- [PROBLEM STATEMENT]: The records should be restated exactly from their first line through the line with "(** [s.add(x)] *)" in it.

#####

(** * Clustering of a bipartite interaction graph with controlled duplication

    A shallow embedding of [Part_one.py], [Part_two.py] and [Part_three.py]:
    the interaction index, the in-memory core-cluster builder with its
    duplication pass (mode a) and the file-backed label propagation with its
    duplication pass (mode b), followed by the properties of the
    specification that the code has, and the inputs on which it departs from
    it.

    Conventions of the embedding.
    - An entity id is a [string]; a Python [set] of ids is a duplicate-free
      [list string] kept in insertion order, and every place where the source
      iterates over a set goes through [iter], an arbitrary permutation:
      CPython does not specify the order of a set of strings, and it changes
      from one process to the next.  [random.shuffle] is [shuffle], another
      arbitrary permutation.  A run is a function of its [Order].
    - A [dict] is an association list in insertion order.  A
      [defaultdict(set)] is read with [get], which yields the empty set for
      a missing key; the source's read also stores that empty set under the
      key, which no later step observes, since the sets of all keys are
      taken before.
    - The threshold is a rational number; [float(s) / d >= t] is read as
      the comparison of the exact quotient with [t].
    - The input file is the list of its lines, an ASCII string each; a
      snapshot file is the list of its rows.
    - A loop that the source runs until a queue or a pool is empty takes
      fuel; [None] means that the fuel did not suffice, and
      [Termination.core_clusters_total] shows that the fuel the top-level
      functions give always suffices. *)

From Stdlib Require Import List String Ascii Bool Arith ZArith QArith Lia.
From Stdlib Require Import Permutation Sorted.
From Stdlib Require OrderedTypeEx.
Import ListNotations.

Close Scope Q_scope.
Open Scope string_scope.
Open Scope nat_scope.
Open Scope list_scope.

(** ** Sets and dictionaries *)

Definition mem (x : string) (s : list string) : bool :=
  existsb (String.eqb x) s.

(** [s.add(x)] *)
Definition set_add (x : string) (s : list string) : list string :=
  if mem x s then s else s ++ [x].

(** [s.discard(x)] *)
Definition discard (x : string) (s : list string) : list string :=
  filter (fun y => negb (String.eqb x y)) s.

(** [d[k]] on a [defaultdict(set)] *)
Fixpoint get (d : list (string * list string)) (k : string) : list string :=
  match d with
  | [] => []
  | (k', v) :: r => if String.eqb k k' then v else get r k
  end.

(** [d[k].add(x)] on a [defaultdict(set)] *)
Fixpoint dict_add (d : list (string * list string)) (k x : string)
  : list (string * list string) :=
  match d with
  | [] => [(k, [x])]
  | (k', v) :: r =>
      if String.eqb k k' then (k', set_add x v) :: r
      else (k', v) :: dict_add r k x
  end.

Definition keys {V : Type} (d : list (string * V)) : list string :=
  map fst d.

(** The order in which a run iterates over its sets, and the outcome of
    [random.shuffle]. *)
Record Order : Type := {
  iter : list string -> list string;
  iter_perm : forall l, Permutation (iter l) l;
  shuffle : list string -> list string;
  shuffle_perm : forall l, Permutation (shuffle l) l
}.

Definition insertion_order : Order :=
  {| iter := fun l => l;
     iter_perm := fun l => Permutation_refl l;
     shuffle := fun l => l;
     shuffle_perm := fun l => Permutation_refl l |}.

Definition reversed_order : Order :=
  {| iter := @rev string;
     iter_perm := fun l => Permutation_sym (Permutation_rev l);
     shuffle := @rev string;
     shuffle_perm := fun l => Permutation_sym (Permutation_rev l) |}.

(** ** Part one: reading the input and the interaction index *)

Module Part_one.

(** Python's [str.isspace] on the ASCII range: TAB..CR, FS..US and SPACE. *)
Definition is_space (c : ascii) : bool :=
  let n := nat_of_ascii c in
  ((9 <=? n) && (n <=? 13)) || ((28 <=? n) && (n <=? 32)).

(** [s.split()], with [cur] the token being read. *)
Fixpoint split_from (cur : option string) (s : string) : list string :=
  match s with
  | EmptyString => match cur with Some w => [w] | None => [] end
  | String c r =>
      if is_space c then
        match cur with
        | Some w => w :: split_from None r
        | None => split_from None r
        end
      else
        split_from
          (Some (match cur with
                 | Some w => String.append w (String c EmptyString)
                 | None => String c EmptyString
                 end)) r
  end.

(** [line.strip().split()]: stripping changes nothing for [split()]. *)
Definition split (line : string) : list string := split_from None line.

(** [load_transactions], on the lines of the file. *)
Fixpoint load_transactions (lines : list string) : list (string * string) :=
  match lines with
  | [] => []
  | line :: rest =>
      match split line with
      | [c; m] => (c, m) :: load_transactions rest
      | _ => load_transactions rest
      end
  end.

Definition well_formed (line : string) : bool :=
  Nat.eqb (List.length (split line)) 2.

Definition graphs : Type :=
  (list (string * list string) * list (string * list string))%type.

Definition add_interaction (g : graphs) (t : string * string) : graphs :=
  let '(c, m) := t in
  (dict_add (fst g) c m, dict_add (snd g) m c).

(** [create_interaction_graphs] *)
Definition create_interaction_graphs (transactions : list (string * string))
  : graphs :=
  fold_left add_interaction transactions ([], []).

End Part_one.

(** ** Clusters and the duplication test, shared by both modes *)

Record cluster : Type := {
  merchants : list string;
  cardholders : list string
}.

#####

- [OUTPUT]:
(** * Clustering of a bipartite interaction graph with controlled duplication

    A shallow embedding of [Part_one.py], [Part_two.py] and [Part_three.py]:
    the interaction index, the in-memory core-cluster builder with its
    duplication pass (mode a) and the file-backed label propagation with its
    duplication pass (mode b), followed by the properties of the
    specification that the code has, and the inputs on which it departs from
    it.

    Conventions of the embedding.
    - An entity id is a [string]; a Python [set] of ids is a duplicate-free
      [list string] kept in insertion order, and every place where the source
      iterates over a set goes through [iter], an arbitrary permutation:
      CPython does not specify the order of a set of strings, and it changes
      from one process to the next.  [random.shuffle] is [shuffle], another
      arbitrary permutation.  A run is a function of its [Order].
    - A [dict] is an association list in insertion order.  A
      [defaultdict(set)] is read with [get], which yields the empty set for
      a missing key; the source's read also stores that empty set under the
      key, which no later step observes, since the sets of all keys are
      taken before.
    - The threshold is a rational number; [float(s) / d >= t] is read as
      the comparison of the exact quotient with [t].
    - The input file is the list of its lines, an ASCII string each; a
      snapshot file is the list of its rows.
    - A loop that the source runs until a queue or a pool is empty takes
      fuel; [None] means that the fuel did not suffice, and
      [Termination.core_clusters_total] shows that the fuel the top-level
      functions give always suffices. *)

From Stdlib Require Import List String Ascii Bool Arith ZArith QArith Lia.
From Stdlib Require Import Permutation Sorted.
From Stdlib Require OrderedTypeEx.
Import ListNotations.

Close Scope Q_scope.
Open Scope string_scope.
Open Scope nat_scope.
Open Scope list_scope.

(** ** Sets and dictionaries *)

Definition mem (x : string) (s : list string) : bool :=
  existsb (String.eqb x) s.

(** [s.add(x)] *)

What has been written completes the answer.